Geek On The Mountain


The Scene


Jun 19

Posted: under TV.

I was looking at Legaltorents.com the other day and I happened across The Scene. It’s basically a show that’s released online with a new episode about once a month. It’s about an underground movie release group. From the site:

NYU student Brian Sandro has a secret: he and his friends pirate hundreds of millions of dollars of illicit Hollywood movies in their spare time. They are revered, reviled, hunted, and admired. No one knows who they are – at least, not as far as they know.

Really, that description is overly dramatic in my opinion. I won’t even begin to discuss what exactly “hundreds of millions of dollars” refers to…… It’s the gist of the show though.
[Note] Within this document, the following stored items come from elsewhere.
(* ===== verification/Channel.v ===== *)
(** Provider identity and path routing of [internal/channel/channel.go]. *)

From Stdlib Require Import Ascii.
From S2P Require Import Prelude.

Definition WorkBuddy : string := "workbuddy".
Definition Cline : string := "cline".
Definition Grok : string := "grok".

Record ChannelDef := mkChannelDef {
  chan_ID : string;
  chan_Label : string;
  chan_APIPrefix : string;
  chan_Generic : bool;
  chan_Default : bool;
  chan_Theme : string;
  chan_AccountCreate : string
}.

Definition definitions : list ChannelDef :=
  [ mkChannelDef WorkBuddy "WorkBuddy" "/workbuddy/v1" true true "orange" "browser";
    mkChannelDef Cline "Cline" "/cline/v1" true false "blue" "browser";
    mkChannelDef Grok "Grok" "/grok/v1" false false "red" "browser" ].

(** The loop of [Parse] over the definitions. *)
Fixpoint parse_in (value : string) (defs : list ChannelDef) : option string :=
  match defs with
  | [] => None
  | d :: defs' =>
      if String.eqb value (chan_ID d) || EqualFold value (chan_Label d) then Some (chan_ID d)
      else parse_in value defs'
  end.

Definition Parse (value : string) : option string :=
  parse_in (ToLower (TrimSpace value)) definitions.

Definition IsSupported (value : string) : bool :=
  match Parse value with Some _ => true | None => false end.

Fixpoint definition_in (id : string) (defs : list ChannelDef) : option ChannelDef :=
  match defs with
  | [] => None
  | d :: defs' => if String.eqb (chan_ID d) id then Some d else definition_in id defs'
  end.

Definition DefinitionFor (id : string) : option ChannelDef := definition_in id definitions.

Fixpoint default_in (defs : list ChannelDef) : option ChannelDef :=
  match defs with
  | [] => None
  | d :: defs' => if chan_Default d then Some d else default_in defs'
  end.

(** [Default]: the flagged definition, or the first one. *)
Definition Default : option ChannelDef :=
  match default_in definitions with Some d => Some d | None => head definitions end.

(** [strings.TrimSuffix]. *)
Fixpoint TrimSuffix (s suffix : string) : string :=
  if String.eqb s suffix then "" else
  match s with
  | EmptyString => EmptyString
  | String c s' => String c (TrimSuffix s' suffix)
  end.

Definition PrefixesFor (id : string) : list string :=
  match DefinitionFor id with
  | None => []
  | Some d => [chan_APIPrefix d; TrimSuffix (chan_APIPrefix d) "/v1"]
  end.

Definition GenericPrefixes : list string :=
  flat_map (fun d => if chan_Generic d then PrefixesFor (chan_ID d) else []) definitions.

Definition AllPrefixes : list string :=
  flat_map (fun d => PrefixesFor (chan_ID d)) definitions.

(** [strings.CutPrefix]. *)
Definition CutPrefix (s p : string) : option string :=
  if HasPrefix s p then Some (drop_bytes (String.length p) s) else None.

(** The inner loop of [EndpointFromPath] over the two bases of one channel. *)
Fixpoint endpoint_under (path : string) (prefixes : list string) : option string :=
  match prefixes with
  | [] => None
  | p :: prefixes' =>
      if String.eqb path p then Some ""
      else match CutPrefix path (p +:+ "/") with
           | Some endpoint => Some endpoint
           | None => endpoint_under path prefixes'
           end
  end.

Fixpoint endpoint_in (path : string) (defs : list ChannelDef) : option (string * string) :=
  match defs with
  | [] => None
  | d :: defs' =>
      match endpoint_under path (PrefixesFor (chan_ID d)) with
      | Some endpoint => Some (chan_ID d, endpoint)
      | None => endpoint_in path defs'
      end
  end.

Definition EndpointFromPath (path : string) : option (string * string) :=
  endpoint_in path definitions.

Definition FromPath (path : string) : option string := fst <$> EndpointFromPath path.

Definition TrimModelPath (path : string) : option (string * string) :=
  match EndpointFromPath path with
  | None => None
  | Some (id, endpoint) =>
      match CutPrefix endpoint "models/" with
      | Some model => Some (id, model)
      | None => None
      end
  end.

(** * Properties *)

Lemma CutPrefix_app p s : CutPrefix (p +:+ s) p = Some s.
Proof. unfold CutPrefix. by rewrite HasPrefix_app_self, drop_bytes_app. Qed.

Lemma CutPrefix_Some s p t : CutPrefix s p = Some t -> s = p +:+ t.
Proof.
  unfold CutPrefix. destruct (HasPrefix s p) eqn:E; [|done]. intros [= <-].
  apply HasPrefix_spec in E as [u ->]. by rewrite drop_bytes_app.
Qed.

(** The versioned base never hides an unversioned endpoint it does not own. *)
Definition is_versioned (endpoint : string) : bool :=
  String.eqb endpoint "v1" || HasPrefix endpoint "v1/".

Lemma endpoint_under_versioned b e :
  endpoint_under (b +:+ "/v1/" +:+ e) [b +:+ "/v1"; b] = Some e.
Proof.
  cbn [endpoint_under]. rewrite eqb_sapp. rewrite sapp_assoc.
  change (String.eqb ("/v1/" +:+ e) "/v1") with false. cbn iota.
  rewrite <- sapp_assoc. change ("/v1" +:+ "/") with "/v1/". by rewrite CutPrefix_app.
Qed.

Lemma endpoint_under_unversioned b e :
  is_versioned e = false -> endpoint_under (b +:+ "/" +:+ e) [b +:+ "/v1"; b] = Some e.
Proof.
  unfold is_versioned. intros [Hv Hp]%orb_false_iff. cbn [endpoint_under].
  rewrite eqb_sapp. change (String.eqb ("/" +:+ e) "/v1") with (String.eqb e "v1").
  rewrite Hv. unfold CutPrefix at 1.
  rewrite sapp_assoc. change ("/v1" +:+ "/") with "/v1/". rewrite HasPrefix_sapp.
  change (HasPrefix ("/" +:+ e) "/v1/") with (HasPrefix e "v1/"). rewrite Hp.
  assert (String.eqb (b +:+ "/" +:+ e) b = false) as ->.
  { rewrite <- (sapp_nil_r b) at 2. by rewrite eqb_sapp. }
  rewrite <- sapp_assoc. by rewrite CutPrefix_app.
Qed.

Lemma endpoint_under_Some path ps e :
  endpoint_under path ps = Some e ->
  exists base, base ∈ ps /\ (path = base /\ e = "" \/ path = base +:+ "/" +:+ e).
Proof.
  induction ps as [|p ps IH]; cbn [endpoint_under]; [done|].
  destruct (String.eqb_spec path p) as [->|_].
  - intros [= <-]. exists p. split; [left|]. by left.
  - destruct (CutPrefix path (p +:+ "/")) as [t|] eqn:E.
    + intros [= <-]. apply CutPrefix_Some in E as ->. exists p. split; [left|].
      right. by rewrite sapp_assoc.
    + intros (b & Hb & H)%IH. exists b. split; [by right|done].
Qed.

Lemma endpoint_in_Some path ds id e :
  endpoint_in path ds = Some (id, e) -> endpoint_under path (PrefixesFor id) = Some e.
Proof.
  induction ds as [|d ds IH]; cbn [endpoint_in]; [done|].
  destruct (endpoint_under path (PrefixesFor (chan_ID d))) eqn:E; [|done].
  by intros [= <- <-].
Qed.

(** Every inference path splits into its channel and endpoint in one
    way only: the versioned base is preferred, the unversioned base serves every
    other endpoint, and a path that matches is the base, or the base, a slash
    and the endpoint. *)
Theorem EndpointFromPath_roundtrip (id endpoint path : string) :
  (id ∈ [WorkBuddy; Cline; Grok] ->
     EndpointFromPath (("/" +:+ id) +:+ "/v1/" +:+ endpoint) = Some (id, endpoint)
     /\ (is_versioned endpoint = false ->
         EndpointFromPath (("/" +:+ id) +:+ "/" +:+ endpoint) = Some (id, endpoint)))
  /\ (EndpointFromPath path = Some (id, endpoint) ->
      exists base, base ∈ PrefixesFor id
        /\ (path = base /\ endpoint = "" \/ path = base +:+ "/" +:+ endpoint)).
Proof.
  split; [|intros H%endpoint_in_Some; by apply endpoint_under_Some].
  intros Hid. set_unfold in Hid. unfold EndpointFromPath. cbn [definitions endpoint_in chan_ID].
  destruct Hid as [->|[->|[->|[]]]]; split; [|intros Hv| |intros Hv| |intros Hv];
    lazymatch goal with
    | |- context [endpoint_under (("/" +:+ ?c) +:+ _) (PrefixesFor ?c)] =>
        change (PrefixesFor c) with [("/" +:+ c) +:+ "/v1"; "/" +:+ c]
    end;
    first [rewrite endpoint_under_versioned | rewrite endpoint_under_unversioned by exact Hv];
    reflexivity.
Qed.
They’re pirates copyright infringers who take movies, sometimes before they’re even released on DVD, and put them online. By online I mean on IRC and usenet and “secret” FTP sites and such (though probably more of the latter that then spreads to the former two)….the way it was done it days of old (the way it’s still done really….it just used to be just about the ONLY way it was done on the internet itself).

The whole thing is really just someone’s desktop with a webcam picture of them in the corner. You watch as they chat on IRC and IM people….That’s how the story is told for the most part. The first few episodes also start off showing what songs they’re playing in iTunes, though they discontinue this trend eventually. Most of the episodes are about 15 minutes long, which is a nice length I think.

For some reason I find the show interesting….I have little idea why. Maybe it’s because the whole thing reminds me of myself in a way. I haven’t been involved in “the scene” in quite a few years and never involved from their perspective. Hell, I even pretty much gave up chatting 5 or 6 years ago….( no friends here…). There’s just something about sitting in front of a computer I can relate to I guess…. I don’t know. I just enjoy watching the story unfold. I even like it despite the fact that it seems unrealistic. I guess what I mean by that is mostly that they personify the encoding…. the guy in the show who does the encoding tends to act like he puts in 6 hours of work into each release when what he really does is click on a couple of buttons and then waits 6 hours while his computer does all the work. Yeah, the computer would be largely so useless for anything else during that time, but still, it’s not like it’s hard work or something. They also talk about how fast this guy is at doing it all the time. They make it sound like he’s just great at it and super quick when really it’s all about the hardware. I’m also not really sure about that 6 hours figure they throw out there. I don’t do a lot of encoding, but I’m thinking that 6 hours to encode 8 gigs isn’t all that fast. That seems only a little faster than the speed my computer runs at, and my computer is basically 3 years old now. But now I’m knitpicking… :)

And of course that’s not to say that it’s unrealistic per-se. It’s fictional, but, this is how this kind of thing is traditionally done. By traditionally I mean this is how it always used to be done. I can’t really say how true that is in today’s world as I really don’t pay enough attention to know one way or the other, though I’m sure there’s some truth here.

I like it so much that I’ve been seeding the torrent for days now….my ratio is up over 6 now, which is quite a bit since the 9-episode torrent that I got my hands on is like 504 MB. If it sounds at all interesting to you, check out their site and pick your favorite way to download it. It’s released under a creative commons license and is free to copy and spread around as you see fit as long as you give the authors credit for it and don’t make derivative works. You can just download one episode instead of all 9 if you want to as well. That’ll set you back closer to 40 megs than 500.